The mortality benefits of ACE inhibitors add to those achieved with aspirin and beta blockers. The benefits of ACE inhibition appear to be a class effect because several agents reduce mortality and morbidity. To replicate these benefits in clinical practice, however, physicians should select a specific agent and prescribe the drug according to the protocols and dosages used in the clinical trials. The major contraindications to ACE inhibitors in patients with STEMI include hypotension in the setting of adequate preload, known hypersensitivity, and pregnancy. Adverse reactions include hypotension, especially after the first dose, and intolerable cough; much less often, angioedema can occur.

An alternative method of pharmacologic inhibition of the RAAS is the administration of angiotensin II receptor-blocking agents (ARBs). The VALIANT (Valsartan in Acute Myocardial Infarction) trial compared the effects of the ARB valsartan, valsartan and captopril, and captopril alone on mortality in patients with acute MI complicated by LV systolic dysfunction and/or HF within 10 days of MI. ^, Mortality rates were similar in the three treatment groups: 19.9% with valsartan, 19.3% with valsartan plus captopril, and 19.5% with captopril alone. The combination of the ACE and the ARB caused more unwanted actions; thus, drugs from these classes should not be combined.
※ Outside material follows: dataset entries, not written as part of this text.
(** * Cohort analysis tool: the retention engine [create_cohort_data]

    A shallow embedding of [create_cohort_data] of
    [cohort-analysis-run.py] and of the pandas operations it calls, followed
    by the properties of the engine.

    Conventions of the embedding.
    - A pandas [Timestamp] is an integer number of nanoseconds since
      1970-01-01T00:00 (the [datetime64[ns]] representation); the integers
      are unbounded, so the overflow of pandas beyond the years 1677..2262 is
      not modelled.
    - [rate] is an exact rational ([Q]) where the program has an IEEE double.
    - A missing value of the [segment] column (NaN) is [None].
    - The try/except of the program is an error value threaded through the
      three loops; [st.error] appends to a log returned next to the table. *)

From Stdlib Require Import ZArith QArith Lia List Bool Ascii String.
From Stdlib Require Import Sorted Permutation.
Import ListNotations.

Local Open Scope string_scope.
Local Open Scope list_scope.
Local Open Scope Z_scope.

(** ** The proleptic Gregorian calendar

    Day numbers count days since 1970-01-01.  The conversions split a day
    number into a 400-year era of 146097 days and a day of the era, on a
    year that starts on March 1st. *)

Module Calendar.

Definition is_leap (y : Z) : bool :=
  ((y mod 4 =? 0) && negb (y mod 100 =? 0)) || (y mod 400 =? 0).

Definition days_in_month (y m : Z) : Z :=
  if m =? 2 then (if is_leap y then 29 else 28)
  else if (m =? 4) || (m =? 6) || (m =? 9) || (m =? 11) then 30
  else 31.

(** Day of the era of the date [m]/[d] of the March-based year [yoe] of the
    era. *)
Definition doe_of_civil (yoe m d : Z) : Z :=
  let mp := if 2 <? m then m - 3 else m + 9 in
  let doy := (153 * mp + 2) / 5 + d - 1 in
  yoe * 365 + yoe / 4 - yoe / 100 + doy.

(** March-based year of the era, month and day of a day of the era. *)
Definition civil_of_doe (doe : Z) : Z * Z * Z :=
  let yoe := (doe - doe / 1460 + doe / 36524 - doe / 146096) / 365 in
  let doy := doe - (365 * yoe + yoe / 4 - yoe / 100) in
  let mp := (5 * doy + 2) / 153 in
  let d := doy - (153 * mp + 2) / 5 + 1 in
  let m := if mp <? 10 then mp + 3 else mp - 9 in
  (yoe, m, d).

Definition days_from_civil (y m d : Z) : Z :=
  let y' := if m <=? 2 then y - 1 else y in
  (y' / 400) * 146097 + doe_of_civil (y' mod 400) m d - 719468.

Definition civil_from_days (z : Z) : Z * Z * Z :=
  let z' := z + 719468 in
  let '(yoe, m, d) := civil_of_doe (z' mod 146097) in
  (yoe + (z' / 146097) * 400 + (if m <=? 2 then 1 else 0), m, d).

(** Monday is 0, Sunday is 6; 1970-01-01 was a Thursday. *)
Definition weekday (z : Z) : Z := (z + 3) mod 7.

Definition valid_date (y m d : Z) : Prop :=
  1 <= m <= 12 /\ 1 <= d <= days_in_month y m.

End Calendar.

Import Calendar.

(** ** pandas timestamps, offsets and period labels *)

Definition ns_per_day : Z := 86400000000000.

(** [pd.Timestamp(d)] of a [datetime.date] [d]: midnight of that day. *)
Definition Timestamp (d : Z) : Z := d * ns_per_day.

Definition ts_day (ts : Z) : Z := ts / ns_per_day.
Definition ts_time (ts : Z) : Z := ts mod ns_per_day.

(** [pd.Timedelta(days=n)] and [pd.Timedelta(weeks=n)]. *)
Definition Timedelta_days (n : Z) : Z := n * ns_per_day.
Definition Timedelta_weeks (n : Z) : Z := n * 7 * ns_per_day.

(** [ts + pd.DateOffset(months=k)]: the same day of the month [k] calendar
    months later, clipped to the last day of that month, at the same time of
    day. *)
Definition DateOffset_months (ts k : Z) : Z :=
  let '(y, m, d) := civil_from_days (ts_day ts) in
  let mm := m - 1 + k in
  let y' := y + mm / 12 in
  let m' := mm mod 12 + 1 in
  let d' := Z.min d (days_in_month y' m') in
  Timestamp (days_from_civil y' m' d') + ts_time ts.

(** Decimal digits and zero-padded fields of [strftime]. *)
Definition digit (n : Z) : ascii := ascii_of_N (Z.to_N (48 + n)).

Definition digit_val (c : ascii) : option Z :=
  let n := Z.of_N (N_of_ascii c) in
  if (48 <=? n) && (n <=? 57) then Some (n - 48) else None.

Definition pad2 (n : Z) : string :=
  String (digit (n / 10 mod 10)) (String (digit (n mod 10)) EmptyString).

Definition pad4 (n : Z) : string :=
  (pad2 (n / 100 mod 100) ++ pad2 (n mod 100))%string.

(** The [%Y-%m-%d] text of a day number. *)
Definition format_date (z : Z) : string :=
  let '(y, m, d) := civil_from_days z in
  (pad4 y ++ "-" ++ pad2 m ++ "-" ++ pad2 d)%string.

(** [ts.strftime('%Y-%m-%d')]. *)
Definition strftime_Ymd (ts : Z) : string := format_date (ts_day ts).

(** First day (Monday) of the week of a day number: the weeks of
    [to_period('W')] end on Sunday. *)
Definition week_start (z : Z) : Z := z - weekday z.

(** [str(ts.to_period('W'))], as in [2024-01-01/2024-01-07]. *)
Definition to_period_W_str (ts : Z) : string :=
  let s := week_start (ts_day ts) in
  (format_date s ++ "/" ++ format_date (s + 6))%string.

(** [str(ts.to_period('M'))], as in [2024-01]. *)
Definition to_period_M_str (ts : Z) : string :=
  let '(y, m, _) := civil_from_days (ts_day ts) in
  (pad4 y ++ "-" ++ pad2 m)%string.

(** Exceptions of the run and the text [str(e)] of each. *)
Inductive exn : Type :=
| KeyError (key : string)
| ValueError (msg : string).

Definition exn_str (e : exn) : string :=
  match e with
  | KeyError k => ("'" ++ k ++ "'")%string
  | ValueError m => m
  end.

Inductive result (A : Type) : Type :=
| Ok (a : A)
| Raise (e : exn).
Arguments Ok {A} a.
Arguments Raise {A} e.

Definition parse2 (a b : ascii) : option Z :=
  match digit_val a, digit_val b with
  | Some x, Some y => Some (10 * x + y)
  | _, _ => None
  end.

Definition parse4 (a b c d : ascii) : option Z :=
  match parse2 a b, parse2 c d with
  | Some x, Some y => Some (100 * x + y)
  | _, _ => None
  end.

(** Reads a leading [YYYY-MM-DD] of a text: the day number of the date and
    the rest of the text. *)
Definition parse_date (s : string) : option (Z * string) :=
  match s with
  | String y1 (String y2 (String y3 (String y4 (String sep1
      (String m1 (String m2 (String sep2 (String d1 (String d2 rest))))))))) =>
      match parse4 y1 y2 y3 y4, parse2 m1 m2, parse2 d1 d2 with
      | Some y, Some m, Some d =>
          if Ascii.eqb sep1 "-" && Ascii.eqb sep2 "-"
             && (1 <=? m) && (m <=? 12) && (1 <=? d) && (d <=? days_in_month y m)
          then Some (days_from_civil y m d, rest)
          else None
      | _, _, _ => None
      end
  | _ => None
  end.

(** Reads a text that is exactly [YYYY-MM]: the day number of the first day
    of the month. *)
Definition parse_month (s : string) : option Z :=
  match s with
  | String y1 (String y2 (String y3 (String y4 (String sep1
      (String m1 (String m2 EmptyString)))))) =>
      match parse4 y1 y2 y3 y4, parse2 m1 m2 with
      | Some y, Some m =>
          if Ascii.eqb sep1 "-" && (1 <=? m) && (m <=? 12)
          then Some (days_from_civil y m 1)
          else None
      | _, _ => None
      end
  | _ => None
  end.

(** [pd.to_datetime(s)] on the texts [strftime_Ymd] writes. *)
Definition to_datetime (s : string) : result Z :=
  match parse_date s with
  | Some (d, EmptyString) => Ok (Timestamp d)
  | _ => Raise (ValueError ("Unknown datetime string format: " ++ s))
  end.

(** [pd.Period(s).to_timestamp()]: the start of the period a label names.  A
    weekly label [start/end] must span 6 days and names the week that ends
    on [end]; a monthly label names the month; a date names the day. *)
Definition Period_to_timestamp (s : string) : result Z :=
  match parse_date s with
  | Some (d, EmptyString) => Ok (Timestamp d)
  | Some (d, String sep rest) =>
      match parse_date rest with
      | Some (d2, EmptyString) =>
          if Ascii.eqb sep "/" && (d2 - d =? 6)
          then Ok (Timestamp (d2 - 6))
          else Raise (ValueError "Could not parse as weekly-freq Period")
      | _ => Raise (ValueError ("Unknown datetime string format: " ++ s))
      end
  | None =>
      match parse_month s with
      | Some d => Ok (Timestamp d)
      | None => Raise (ValueError ("Unknown datetime string format: " ++ s))
      end
  end.

(** ** Data model *)

(** One row of the uploaded table; [segment] is [None] where the value is
    missing. *)
Record Event : Type := {
  customer_id : string;
  date : Z;
  event_type : string;
  segment : option string
}.

(** The uploaded table; the [segment] column is optional. *)
Record EventLog : Type := {
  segment_column : bool;
  events : list Event
}.

Record CohortSettings : Type := {
  cohort_basis : string;
  cohort_type : string;
  retention_event : string;
  retention_type : string
}.

(** The two [datetime.date] values of the date range, as day numbers. *)
Record DateRange : Type := {
  range_start : Z;
  range_end : Z
}.
(** * YouTube Video Clipper: the clip queue and the capture orchestration

    A shallow embedding of [src/App.tsx]: the clip-queue handlers
    ([handleAddClip]), the segment player ([playSegment]) and the
    orchestration ([handleCreateVideo]) with its event handlers
    ([visibilityHandler], [recorder.ondataavailable], [recorder.onstop]).

    The component is event driven.  Every callback of the source runs to
    completion on the single JavaScript thread, so the embedding is a
    transition system: a [World] holds the React state, the variables
    captured by the closures and the platform objects the code talks to,
    and [step] runs one callback for one platform event. *)

From Stdlib Require Import List String Ascii Bool Arith ZArith QArith Lia.
From Stdlib Require Import Sorted Permutation DecimalString Lqa.
Import ListNotations.

Local Close Scope Q_scope.
Local Open Scope string_scope.
Local Open Scope list_scope.
Local Open Scope nat_scope.

(** ** JavaScript numbers

    The code only compares numbers and subtracts them to obtain a sign,
    so a finite double is represented by the rational it denotes.
    Comparison of doubles is comparison of these rationals, and the sign
    of a rounded difference is the sign of the exact one. *)

Module Num.

Inductive number : Type :=
| NaN
| NegInf
| Fin (q : Q)
| PosInf.

(** The IEEE ordering; [None] when an operand is [NaN]. *)
Definition compare (a b : number) : option comparison :=
  match a, b with
  | NaN, _ | _, NaN => None
  | NegInf, NegInf => Some Eq
  | NegInf, _ => Some Lt
  | _, NegInf => Some Gt
  | PosInf, PosInf => Some Eq
  | PosInf, _ => Some Gt
  | _, PosInf => Some Lt
  | Fin x, Fin y => Some (x ?= y)%Q
  end.

(** [a >= b] *)
Definition ge (a b : number) : bool :=
  match compare a b with
  | Some Gt | Some Eq => true
  | _ => false
  end.

(** [a < b] *)
Definition lt (a b : number) : bool :=
  match compare a b with
  | Some Lt => true
  | _ => false
  end.

(** [a <= b] *)
Definition le (a b : number) : bool :=
  match compare a b with
  | Some Lt | Some Eq => true
  | _ => false
  end.

(** [a === b] on numbers *)
Definition eqb (a b : number) : bool :=
  match compare a b with
  | Some Eq => true
  | _ => false
  end.

Definition isNaN (a : number) : bool :=
  match a with
  | NaN => true
  | _ => false
  end.
(** An infinity times a finite number: NaN for zero, otherwise the
    infinity with the product of the signs. *)
Definition scale_infinity (positive : bool) (x : R) : number :=
  if Req_dec_T x 0 then NaN
  else if Rlt_dec 0 x
       then (if positive then PosInfinity else NegInfinity)
       else (if positive then NegInfinity else PosInfinity).

Definition mul (a b : number) : number :=
  match a, b with
  | NaN, _ | _, NaN => NaN
  | Finite x, Finite y => Finite (x * y)
  | Finite x, PosInfinity | PosInfinity, Finite x => scale_infinity true x
  | Finite x, NegInfinity | NegInfinity, Finite x => scale_infinity false x
  | PosInfinity, PosInfinity | NegInfinity, NegInfinity => PosInfinity
  | PosInfinity, NegInfinity | NegInfinity, PosInfinity => NegInfinity
  end.

(** [a / b]: a finite number divided by zero is NaN when it is zero and an
    infinity of its sign otherwise. *)
Definition div (a b : number) : number :=
  match a, b with
  | NaN, _ | _, NaN => NaN
  | Finite x, Finite y =>
      if Req_dec_T y 0 then
        if Req_dec_T x 0 then NaN
        else if Rlt_dec 0 x then PosInfinity else NegInfinity
      else Finite (x / y)
  | Finite _, PosInfinity | Finite _, NegInfinity => Finite 0
  | PosInfinity, Finite y => if Rlt_dec y 0 then NegInfinity else PosInfinity
  | NegInfinity, Finite y => if Rlt_dec y 0 then PosInfinity else NegInfinity
  | PosInfinity, PosInfinity | PosInfinity, NegInfinity
  | NegInfinity, PosInfinity | NegInfinity, NegInfinity => NaN
  end.

(** [Math.sqrt], [Math.abs] and [Math.exp] *)
Definition sqrt (a : number) : number :=
  match a with
  | Finite x => if Rlt_dec x 0 then NaN else Finite (Math.sqrt x)
  | PosInfinity => PosInfinity
  | NegInfinity => NaN
  | NaN => NaN
  end.

Definition abs (a : number) : number :=
  match a with
  | Finite x => Finite (Math.abs x)
  | PosInfinity => PosInfinity
  | NegInfinity => PosInfinity
  | NaN => NaN
  end.

Definition exp (a : number) : number :=
  match a with
  | Finite x => Finite (Math.exp x)
  | PosInfinity => PosInfinity
  | NegInfinity => Finite 0
  | NaN => NaN
  end.

Definition is_integer (e : R) : bool :=
  if Req_dec_T (IZR (Zfloor e)) e then true else false.

Definition is_odd_integer (e : R) : bool :=
  is_integer e && Z.odd (Zfloor e).
(* ===================================================================== *)
(** ** The entity and identifier tables *)
(* ===================================================================== *)

Lemma known_series_cases (n : string) :
  In n KNOWN_SERIES \/
  (String.eqb n "Naruto" = false /\ String.eqb n "Naruto Shippuden" = false /\
   String.eqb n "One Piece" = false /\ String.eqb n "Bleach" = false /\
   String.eqb n "Bleach TYBW Part 1" = false /\
   String.eqb n "Bleach TYBW Part 2" = false).
Proof.
  unfold KNOWN_SERIES.
  destruct (String.eqb n "Naruto") eqn:H1;
    [apply String.eqb_eq in H1; subst; left; cbn; auto |].
  destruct (String.eqb n "Naruto Shippuden") eqn:H2;
    [apply String.eqb_eq in H2; subst; left; cbn; auto |].
  destruct (String.eqb n "One Piece") eqn:H3;
    [apply String.eqb_eq in H3; subst; left; cbn; auto |].
  destruct (String.eqb n "Bleach") eqn:H4;
    [apply String.eqb_eq in H4; subst; left; cbn; auto |].
  destruct (String.eqb n "Bleach TYBW Part 1") eqn:H5;
    [apply String.eqb_eq in H5; subst; left; cbn; auto 7 |].
  destruct (String.eqb n "Bleach TYBW Part 2") eqn:H6;
    [apply String.eqb_eq in H6; subst; left; cbn; auto 7 |].
  right. auto 7.
Qed.

Lemma unknown_series_not_in (n : string) :
  String.eqb n "Naruto" = false -> String.eqb n "Naruto Shippuden" = false ->
  String.eqb n "One Piece" = false -> String.eqb n "Bleach" = false ->
  String.eqb n "Bleach TYBW Part 1" = false ->
  String.eqb n "Bleach TYBW Part 2" = false ->
  ~ In n KNOWN_SERIES.
Proof.
  intros H1 H2 H3 H4 H5 H6 Hin. unfold KNOWN_SERIES in Hin. cbn in Hin.
  destruct Hin as [<- | [<- | [<- | [<- | [<- | [<- | []]]]]]]; discriminate.
Qed.

(** X19. [_entity_for] maps the six known series names to one of the
    three entities Naruto, One Piece and Bleach, leaves every other name as
    it is, and is idempotent: the entity of an entity is itself. *)
Theorem entity_for_idempotent (n : string) :
  _entity_for (_entity_for n) = _entity_for n /\
  (In n KNOWN_SERIES ->
   _entity_for n = "Naruto" \/ _entity_for n = "One Piece" \/ _entity_for n = "Bleach") /\
  (~ In n KNOWN_SERIES -> _entity_for n = n).
Proof.
  destruct (known_series_cases n) as [Hin | (H1 & H2 & H3 & H4 & H5 & H6)].
  - split; [| split].
    + unfold KNOWN_SERIES in Hin. cbn in Hin.
      destruct Hin as [<- | [<- | [<- | [<- | [<- | [<- | []]]]]]]; reflexivity.
    + intros _. unfold KNOWN_SERIES in Hin. cbn in Hin.
      destruct Hin as [<- | [<- | [<- | [<- | [<- | [<- | []]]]]]]; cbn; auto.
    + intro Hn. contradiction.
  - assert (Hid : _entity_for n = n).
    { unfold _entity_for. rewrite H1, H2, H3, H4, H5, H6. reflexivity. }
    split; [rewrite Hid; exact Hid |]. split; [| intros _; exact Hid].
    intro Hin. exfalso.
    apply (unknown_series_not_in n H1 H2 H3 H4 H5 H6 Hin).
Qed.
(** ** The scan of [max] when every comparison is defined *)

Section max_scan_defined.
Context {A K : Type} (key : A → K) (gt : K → K → outcome bool).

(** [P] singles out the items on which [gt] is defined, where it
    agrees with the strict weak order [gtb]. *)
Variable P : A → Prop.
Variable gtb : A → A → bool.
Hypothesis gt_gtb : ∀ x y, P x → P y → gt (key x) (key y) = Return (gtb x y).
Hypothesis gtb_asym : ∀ x y, gtb x y = true → gtb y x = false.
Hypothesis gtb_cotrans :
  ∀ x y z, gtb x y = true → gtb x z = true ∨ gtb z y = true.


End max_scan_defined.

(** ** Comparisons on numbers *)











(** ** The selected URL *)


Lemma select_url_raises {K : Type} (key : gmap string atom → K) gt
    (formats : list (gmap string atom)) e :
  py_max key gt formats = Raise e →
  formats ≠ [] →
  select_url key gt formats = Raise e.
Proof.
  intros Hmax Hne. destruct formats as [|x rest]; [done|].
  unfold select_url. by rewrite Hmax.
Qed.

Lemma fget_audio_candidate_url f : fget (audio_candidate f) "url" = fget f "url".
Proof. unfold fget at 1. by rewrite audio_candidate_url. Qed.

Lemma fget_video_candidate_url f : fget (video_candidate f) "url" = fget f "url".
Proof. unfold fget at 1. by rewrite video_candidate_url. Qed.



(** ** Runs of [extract_info] *)

Lemma media_result_stream_url info media_type u formats :
  media_result info media_type u formats !! "stream_url" = Some (PAtom u).
Proof. unfold media_result, py_dict. by simplify_map_eq. Qed.

Lemma media_result_media_type info media_type u formats :
  media_result info media_type u formats !! "media_type"
  = Some (PAtom (AStr media_type)).
Proof. unfold media_result, py_dict. by simplify_map_eq. Qed.

Lemma media_result_available_formats info media_type u formats :
  media_result info media_type u formats !! "available_formats"
  = Some (PList (candidate_value <$> formats)).
Proof. unfold media_result, py_dict. by simplify_map_eq. Qed.

Section extract_info_runs.
Variable ydl : gmap string pyval → pyval → bool → outcome (option ydl_info).

(** Every run calls yt-dlp once, with the URL it was given. *)
Lemma extract_info_trace url media_type t :
  (extract_info ydl url media_type t).2 = (t ++ [url])%list.
Proof.
  unfold extract_info, try_except, mbind, io_bind, call_ydl, lift, raise,
    mret, io_ret.
  destruct (ydl YDL_COMMON_OPTS url false) as [[info|]|e]; simpl; [|done|done].
  destruct (info_truthy info); simpl; [|done].
  destruct (format_selector info media_type) as [[formats u]|e]; simpl; [|done].
  by destruct (atom_truthy u).
Qed.


Lemma extract_info_nothing_selected url media_type t info formats u :
  ydl YDL_COMMON_OPTS url false = Return (Some info) →
  info_truthy info = true →
  format_selector info media_type = Return (formats, u) →
  atom_truthy u = false →
  extract_info ydl url media_type t
  = (Raise (mk_exn ValueError
              ("No suitable " +:+ media_type +:+ " format found")),
     (t ++ [url])%list).
Proof.
  intros Hydl Hinfo Hsel Hu.
  unfold extract_info, try_except, mbind, io_bind, call_ydl, lift, raise,
    mret, io_ret.
  rewrite Hydl. simpl. rewrite Hinfo. simpl. rewrite Hsel. simpl.
  by rewrite Hu.
Qed.

Lemma extract_info_selector_raises url media_type t info e :
  ydl YDL_COMMON_OPTS url false = Return (Some info) →
  info_truthy info = true →
  format_selector info media_type = Raise e →
  extract_info ydl url media_type t = (Raise e, (t ++ [url])%list).
Proof.
  intros Hydl Hinfo Hsel.
  unfold extract_info, try_except, mbind, io_bind, call_ydl, lift, raise,
    mret, io_ret.
  rewrite Hydl. simpl. rewrite Hinfo. simpl. by rewrite Hsel.
Qed.
(** [_count_nodes] counts every node of the tree. *)
Lemma count_nodes_all (t : MindmapNode) :
  ∀ d, _count_nodes t = Z.of_nat (length (all_nodes t d)).
Proof.
  induction t as [t | t cs IH] using MindmapNode_ind'; intros d; [reflexivity|].
  cbn [_count_nodes all_nodes length].
  assert (H : ∀ acc, fold_left (fun count child => count + _count_nodes child) cs acc
                = acc + Z.of_nat (length (concat (map (fun c => all_nodes c (d + 1)) cs)))).
  { induction IH as [|c cs Hc _ IHcs]; intros acc; [simpl; lia|].
    cbn [fold_left map concat]. rewrite IHcs, length_app, (Hc (d + 1)). lia. }
  rewrite H. lia.
Qed.

Lemma tree_height_pos (t : MindmapNode) : 1 <= tree_height t.
Proof.
  destruct t as [t [cs|]]; cbn [tree_height]; [|lia].
  assert (0 <= fold_right (fun child m => Z.max (tree_height child) m) 0 cs); [|lia].
  induction cs; simpl; lia.
Qed.

(** [_calculate_depth], started at [d], adds to [d - 1] the height of
    the tree. *)
Lemma calculate_depth_height (t : MindmapNode) :
  ∀ d, 0 <= d → _calculate_depth t d = d - 1 + tree_height t.
Proof.
  induction t as [t | t cs IH] using MindmapNode_ind'; intros d Hd.
  - simpl. lia.
  - destruct cs as [|c cs]; [simpl; lia|].
    cbn [_calculate_depth tree_height].
    remember (c :: cs) as l eqn:El.
    assert (Hne : l ≠ []) by (subst; congruence). clear El.
    assert (H : ∀ acc, 0 <= acc →
              fold_left (fun m child => Z.max m (_calculate_depth child (d + 1))) l acc
              = Z.max acc (d + fold_right (fun child m => Z.max (tree_height child) m) 0 l)
              ∨ l = []).
    { clear Hne. induction IH as [|x l Hx _ IHl]; intros acc Hacc; [now right|].
      left. cbn [fold_left fold_right]. rewrite (Hx (d + 1)) by lia.
      pose proof (tree_height_pos x).
      destruct (IHl (Z.max acc (d + 1 - 1 + tree_height x))) as [-> | ->]; [lia| |].
      - lia.
      - simpl. lia. }
    destruct (H 0) as [-> | ?]; [lia| |congruence].
    assert (1 <= fold_right (fun child m => Z.max (tree_height child) m) 0 l).
    { destruct l as [|x l]; [congruence|]. simpl. pose proof (tree_height_pos x). lia. }
    lia.
Qed.

End MindmapFacts.

Module MindmapProps.
Import Mindmap MindmapObs MindmapFacts PyStr.

(** C8, as the specification words it, fails: the renderer writes a
    title as it is, so a title with a line break in it brings lines of its
    own into the text.  This tree has six levels; rendered with
    [max_depth = 3] its text has a line that starts with four [#], it
    passes [validate_content], and [generate] returns it with
    [actual_depth = 6]. *)
Lemma C8_line_break_in_title_gives_deeper_heading :
  tree_height six_levels_with_line_break = 6
  ∧ _calculate_depth six_levels_with_line_break 1 = 6
  ∧ split_lines (_json_to_markdown six_levels_with_line_break 3 0)
    = ["# Root"; "#### injected level-4 heading"; "## Kernel"; "### Terms"]
  ∧ map leading_hashes (split_lines (_json_to_markdown six_levels_with_line_break 3 0))
    = [1; 4; 2; 3]
  ∧ Exists (fun line => 3 < leading_hashes line)
           (split_lines (_json_to_markdown six_levels_with_line_break 3 0))
  ∧ validate_content (_json_to_markdown six_levels_with_line_break 3 0) = true
  ∧ MindmapStrategy.generate (fun _ => Some (Returned six_levels_with_line_break))
      "What is Rocq?" (mkOptions "balanced" 3 "default") (Returned (Some "{}"))
    = Returned (mkResult "mindmap"
                  (join nl ["# Root"; "#### injected level-4 heading";
                            "## Kernel"; "### Terms"])
                  [("total_nodes", 6); ("actual_depth", 6); ("requested_max_depth", 3)]).
Proof.
  assert (Hlines : split_lines (_json_to_markdown six_levels_with_line_break 3 0)
                   = ["# Root"; "#### injected level-4 heading"; "## Kernel"; "### Terms"])
    by (vm_compute; reflexivity).
  split; [vm_compute; reflexivity|]. split; [vm_compute; reflexivity|].
  split; [exact Hlines|]. rewrite Hlines.
  split; [vm_compute; reflexivity|].
  split; [apply Exists_cons_tl, Exists_cons_hd; vm_compute; reflexivity|].
  split; vm_compute; reflexivity.
Qed.
Definition updateDailyStats (status : string) (partySize waitTime : Z)
    (env : Env) : M unit :=
  try_log (
    let month := month_of (today env) in
    statsSnap <- read (fun db => daily db !! today env) ;;
    let currentStats :=
      match statsSnap with
      | Some stats => stats
      | None =>
          {| totalServed := 0; totalPeople := 0; totalWaitTime := Some 0;
             avgWaitTime := None; lastUpdated := Some (now env) |}
      end in
    (* Only count completed for stats *)
    let currentStats :=
      if (status =? "completed")%string
      then count_completed partySize waitTime currentStats
      else currentStats in
    let currentStats := set_lastUpdated (now env) currentStats in
    update_daily (today env) currentStats ;;;
    if (status =? "completed")%string then
      monthlySnap <- read (fun db => monthly db !! month) ;;
      let monthlyStats :=
        match monthlySnap with
        | Some stats => stats
        | None =>
            {| totalServed := 0; totalPeople := 0; totalWaitTime := Some 0;
               avgWaitTime := None; lastUpdated := None |}
        end in
      let monthlyStats := count_completed partySize waitTime monthlyStats in
      update_monthly month monthlyStats
    else ret tt).

(** *** Admin functions *)

Definition validStatuses : list string := ["serving"; "completed"; "skipped"].

Inductive location := InWaiting | InServing.

(** [{ ...queueData, servedAt: Date.now(), updatedAt: Date.now() }] *)
Definition served (t : Z) (e : Entry) : Entry :=
  {| name := name e; partySize := partySize e; phone := phone e;
     position := position e; createdAt := createdAt e; updatedAt := t;
     servedAt := Some t; status := status e;
     completedAt := completedAt e; waitTime := waitTime e |}.

(** [{ ...queueData, status: newStatus, completedAt: Date.now(), waitTime }] *)
Definition archive (newStatus : string) (t w : Z) (e : Entry) : Entry :=
  {| name := name e; partySize := partySize e; phone := phone e;
     position := position e; createdAt := createdAt e;
     updatedAt := updatedAt e; servedAt := servedAt e;
     status := Some newStatus; completedAt := Some t; waitTime := Some w |}.

(** The wait in minutes, 0 unless both [createdAt] and [servedAt] are there
    (and not zero). *)
Definition wait_minutes (queueData : Entry) : Z :=
  match servedAt queueData with
  | Some s =>
      if JS.truthyZ (createdAt queueData) && JS.truthyZ s
      then JS.Math_round
             (inject_Z (s - createdAt queueData) / inject_Z 1000 / inject_Z 60)
      else 0
  | None => 0
  end.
Aldosterone blockade is another pharmacologic strategy for inhibition of the RAAS. The EPHESUS (Eplerenone Post-AMI Heart Failure Efficacy and Survival) trial randomly assigned 6642 patients with acute MI complicated by left ventricular dysfunction and heart failure to the selective aldosterone-blocking agent eplerenone or placebo in conjunction with contemporary postinfarction pharmacotherapy. ^, During a mean follow-up of 16 months, a 15% reduction occurred in the RR for mortality in favor of eplerenone. Eplerenone also reduced CV mortality or hospitalization for CV events ( Fig. 38.19 ). Serious hyperkalemia (serum potassium [K ⁺ ] concentration, 6 mmol/L) occurred in 5.5% of patients in the eplerenone group compared with 3.9% in the placebo group ( P = 0.002). In contrast, in the ALBATROSS (Aldosterone Lethal Effects Blocked in Acute MI Treated with or without Reperfusion to Improve Outcome and Survival at Six Months Follow-up) trial, early mineralocorticoid antagonism versus placebo in an expanded population of patients with MI, including both STEMI and non-ST elevation MI, and patients without left ventricular function or heart failure , did not reduce the primary outcome of death, cardiac arrest, ventricular arrhythmia, implantable cardioverter-defibrillator (ICD) placement, or HF. However, an exploratory analysis by MI type found a reduction in all-cause death (HR, 0.20; 95% CI 0.06 to 0.70) in the subgroup of patients with STEMI ( n = 1229). Further studies are necessary to determine if a mineralocorticoid receptor antagonist (MRA) improves outcomes in all STEMI patients regardless of HF or LV dysfunction.